::: INPUT DATA :::

(** * Dynamic pricing engine: a shallow embedding of [src/main.py]

    The development follows the class [DynamicPricingEngine]: the markup
    table, the threshold scan [_factor], the three price calculators, the
    strategy registry and the entry point [calculate] with its single
    write to the [pricing_history] table.

    Numbers.  Python [int] is [Z].  Python [float] is modelled by the
    exact rationals [Q]: every arithmetic operation is the exact one, so
    the binary64 rounding error of a single operation, infinities and NaN
    are outside the model.  [round(x, 2)] is rounding to the nearest
    hundredth with ties to the even hundredth, which is what Python does
    on the exact value of its argument.  The argument itself is an exact
    product here and a rounded one in binary64, so where the exact price
    lies on a half cent the two results can be one cent apart.  What is
    proved about rounded prices below uses only that rounding keeps the
    order of its arguments, which holds for both. *)

From Stdlib Require Import QArith Qround Lqa Lia ZArith String List Sorted.
From stdpp Require Import gmap strings.
Import ListNotations.

Local Open Scope Z_scope.
Local Open Scope Q_scope.
Local Open Scope string_scope.
Local Open Scope list_scope.

(** ** Exceptions and results *)

Inductive exn : Set :=
| ZeroDivisionError   (* float division by zero *)
| TypeError           (* arithmetic on None *)
| IndexError          (* factors[-1] on an empty list *)
| SQLAlchemyError.    (* a failed flush or commit *)

(** The exceptions below Python's [ArithmeticError]. *)
Definition arithmetic_fault (e : exn) : bool :=
  match e with
  | ZeroDivisionError => true
  | _ => false
  end.

Definition result (A : Type) : Type := (exn + A)%type.

Definition raise {A} (e : exn) : result A := inl e.
Definition ret {A} (a : A) : result A := inr a.
Definition rbind {A B} (m : result A) (k : A -> result B) : result B :=
  match m with
  | inl e => inl e
  | inr a => k a
  end.

Notation "'let!' x ':=' m 'in' k" := (rbind m (fun x => k))
  (at level 10, x name, m at level 100, k at level 200, only parsing).

(** ** Python float operations on the rational model *)

Module Py.

Definition ltb (x y : Q) : bool := negb (Qle_bool y x).
Definition gtb (x y : Q) : bool := ltb y x.

(** [max(a, b)] keeps [a] unless [b > a]; [min(a, b)] keeps [a] unless
    [b < a]. *)
Definition max (a b : Q) : Q := if gtb b a then b else a.
Definition min (a b : Q) : Q := if ltb b a then b else a.

(** [a / b] on floats raises when the divisor is zero. *)
Definition div (a b : Q) : result Q :=
  if Qeq_bool b 0 then raise ZeroDivisionError else ret (a / b).

(** [x * y] where [y] may be [None]. *)
Definition mul_opt (x : Q) (y : option Q) : result Q :=
  match y with
  | Some y => ret (x * y)
  | None => raise TypeError
  end.

(** Nearest integer, ties to even. *)
Definition round_half_even (x : Q) : Z :=
  let f := Qfloor x in
  let d := x - inject_Z f in
  if ltb d (1 # 2) then f
  else if ltb (1 # 2) d then (f + 1)%Z
  else if Z.even f then f else (f + 1)%Z.

(** [round(x, 2)]. *)
Definition round2 (x : Q) : Q := inject_Z (round_half_even (x * 100)) / 100.

End Py.

(** ** The request, the returned quote and the history row *)

Module PricingRequest.
Record t : Type := mk {
  product_id : string;
  cost_price : Q;
  demand_score : Z;
  inventory : Z;
  competitor_price : Q;
  customer_segment : option string;    (* Optional[str] = "standard" *)
  seasonality_factor : option Q        (* Optional[float] = 1.0 *)
}.
End PricingRequest.

(** The dictionary every calculator returns. *)
Module PriceData.
Record t : Type := mk {
  product_id : string;
  dynamic_price : Q;
  base_price : Q;
  strategy : string
}.
End PriceData.

(** A row of [pricing_history] as the engine fills it.  The primary key
    and the timestamp are assigned by the database and are left out;
    [conversion_rate] and [revenue_generated] take their column default. *)
Module PricingHistory.
Record t : Type := mk {
  product_id : string;
  original_price : Q;
  dynamic_price : Q;
  demand_score : Z;
  inventory : Z;
  competitor_price : Q;
  strategy_used : string;
  conversion_rate : Q;
  revenue_generated : Q
}.
End PricingHistory.

(** ** Markup table and factor resolver *)

Definition markups : gmap Z Q :=
  {[ 1%Z := 0.15; 2%Z := 0.18; 3%Z := 0.20; 4%Z := 0.25; 5%Z := 0.30;
     6%Z := 0.35; 7%Z := 0.42; 8%Z := 0.50; 9%Z := 0.60; 10%Z := 0.75 ]}.

Definition _get_base_markup (ds : Z) : Q := default 0.30 (markups !! ds).

(** [zip] stops at the shorter list; the first pair whose threshold is
    not exceeded decides. *)
Fixpoint factor_scan {F : Type} (value : Z) (pairs : list (Z * F)) : option F :=
  match pairs with
  | [] => None
  | (th, f) :: rest => if (value <=? th)%Z then Some f else factor_scan value rest
  end.

(** [factors[-1]]. *)
Fixpoint last_item {F : Type} (factors : list F) : result F :=
  match factors with
  | [] => raise IndexError
  | [f] => ret f
  | _ :: rest => last_item rest
  end.

Definition _factor {F : Type} (value : Z) (thresholds : list Z) (factors : list F)
  : result F :=
  match factor_scan value (List.combine thresholds factors) with
  | Some f => ret f
  | None => last_item factors
  end.

(** ** The three calculators *)

Import PricingRequest.

Definition seg_factors : gmap string Q :=
  {[ "premium" := 1.2; "standard" := 1.0; "budget" := 0.85; "loyalty" := 0.90 ]}.

(** [seg_factors.get(segment, 1.0)]; the key may be [None], which is in
    no dictionary of strings. *)
Definition seg_factor_of (segment : option string) : Q :=
  match segment with
  | Some s => default 1.0 (seg_factors !! s)
  | None => 1.0
  end.

Definition _calculate_default_price (req : PricingRequest.t) : result PriceData.t :=
  let base := cost_price req * (1 + _get_base_markup (demand_score req)) in
  let! demand_factor := _factor (demand_score req) [3; 7]%Z [0.85; 1.0; 1.25] in
  let! inv_factor := _factor (inventory req) [10; 100]%Z [1.15; 1.0; 0.90] in
  let! comp_ratio := Py.div base (competitor_price req) in
  let comp_factor :=
    if Py.gtb comp_ratio 1.1 then 0.95
    else if Py.ltb comp_ratio 0.9 then 1.05 else 1.0 in
  let seg_factor := seg_factor_of (customer_segment req) in
  let! price :=
    Py.mul_opt (base * demand_factor * inv_factor * comp_factor)
               (seasonality_factor req) in
  let price := price * seg_factor in
  let price :=
    Py.max (cost_price req * 1.1) (Py.min price (competitor_price req * 1.2)) in
  ret {| PriceData.product_id := product_id req;
         PriceData.dynamic_price := Py.round2 price;
         PriceData.base_price := Py.round2 base;
         PriceData.strategy := "default" |}.

Definition _calculate_aggressive_price (req : PricingRequest.t) : result PriceData.t :=
  let base := cost_price req * (1 + _get_base_markup (demand_score req) + 0.1) in
  let! demand_factor := _factor (demand_score req) [3; 7]%Z [0.9; 1.1; 1.4] in
  let price := base * demand_factor in
  let price :=
    Py.max (cost_price req * 1.05) (Py.min price (competitor_price req * 1.1)) in
  ret {| PriceData.product_id := product_id req;
         PriceData.dynamic_price := Py.round2 price;
         PriceData.base_price := Py.round2 base;
         PriceData.strategy := "aggressive" |}.

Definition _calculate_conservative_price (req : PricingRequest.t) : result PriceData.t :=
  let base := cost_price req * (1 + _get_base_markup (demand_score req) - 0.05) in
  let! demand_factor := _factor (demand_score req) [3; 7]%Z [0.8; 0.95; 1.15] in
  let price := base * demand_factor in
  let price :=
    Py.max (cost_price req * 1.15) (Py.min price (competitor_price req * 0.95)) in
  ret {| PriceData.product_id := product_id req;
         PriceData.dynamic_price := Py.round2 price;
         PriceData.base_price := Py.round2 base;
         PriceData.strategy := "conservative" |}.

(** ** Strategy registry *)

Definition price_adjustment_strategies
  : gmap string (PricingRequest.t -> result PriceData.t) :=
  {[ "default" := _calculate_default_price;
     "aggressive" := _calculate_aggressive_price;
     "conservative" := _calculate_conservative_price ]}.

(** ** The database session

    The table [pricing_history] is the list of its rows, oldest first.
    A session collects pending rows; [commit] writes them in one
    transaction, which the database either accepts as a whole or rejects
    as a whole.  Which of the two happens is decided outside the engine
    and enters as [commit_accepts].  The journal records what the engine
    asked of the database, in order. *)

Inductive db_event : Type :=
| SessionOpened
| RowAdded (row : PricingHistory.t)
| Committed
| CommitRejected
| SessionClosed.

Record Database : Type := {
  pricing_history : list PricingHistory.t;
  journal : list db_event
}.

Record Session : Type := { pending : list PricingHistory.t }.

Definition logged (ev : db_event) (w : Database) : Database :=
  {| pricing_history := pricing_history w; journal := journal w ++ [ev] |}.

(** [PricingHistory(product_id=..., ..., strategy_used=strategy)] as
    [calculate] builds it. *)
Definition history_row (req : PricingRequest.t) (price_data : PriceData.t)
    (strategy : string) : PricingHistory.t :=
  {| PricingHistory.product_id := product_id req;
     PricingHistory.original_price := PriceData.base_price price_data;
     PricingHistory.dynamic_price := PriceData.dynamic_price price_data;
     PricingHistory.demand_score := demand_score req;
     PricingHistory.inventory := inventory req;
     PricingHistory.competitor_price := competitor_price req;
     PricingHistory.strategy_used := strategy;
     PricingHistory.conversion_rate := 0.0;
     PricingHistory.revenue_generated := 0.0 |}.

Section Engine.

Variable commit_accepts : list PricingHistory.t -> list PricingHistory.t -> bool.

Definition SessionLocal (w : Database) : Session * Database :=
  ({| pending := [] |}, logged SessionOpened w).

Definition Session_add (db : Session) (row : PricingHistory.t) (w : Database)
  : Session * Database :=
  ({| pending := pending db ++ [row] |}, logged (RowAdded row) w).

:::

In the listing above, find each line where "every" occurs and copy it.

    exact rationals [Q]: every arithmetic operation is the exact one, so
(** The dictionary every calculator returns. *)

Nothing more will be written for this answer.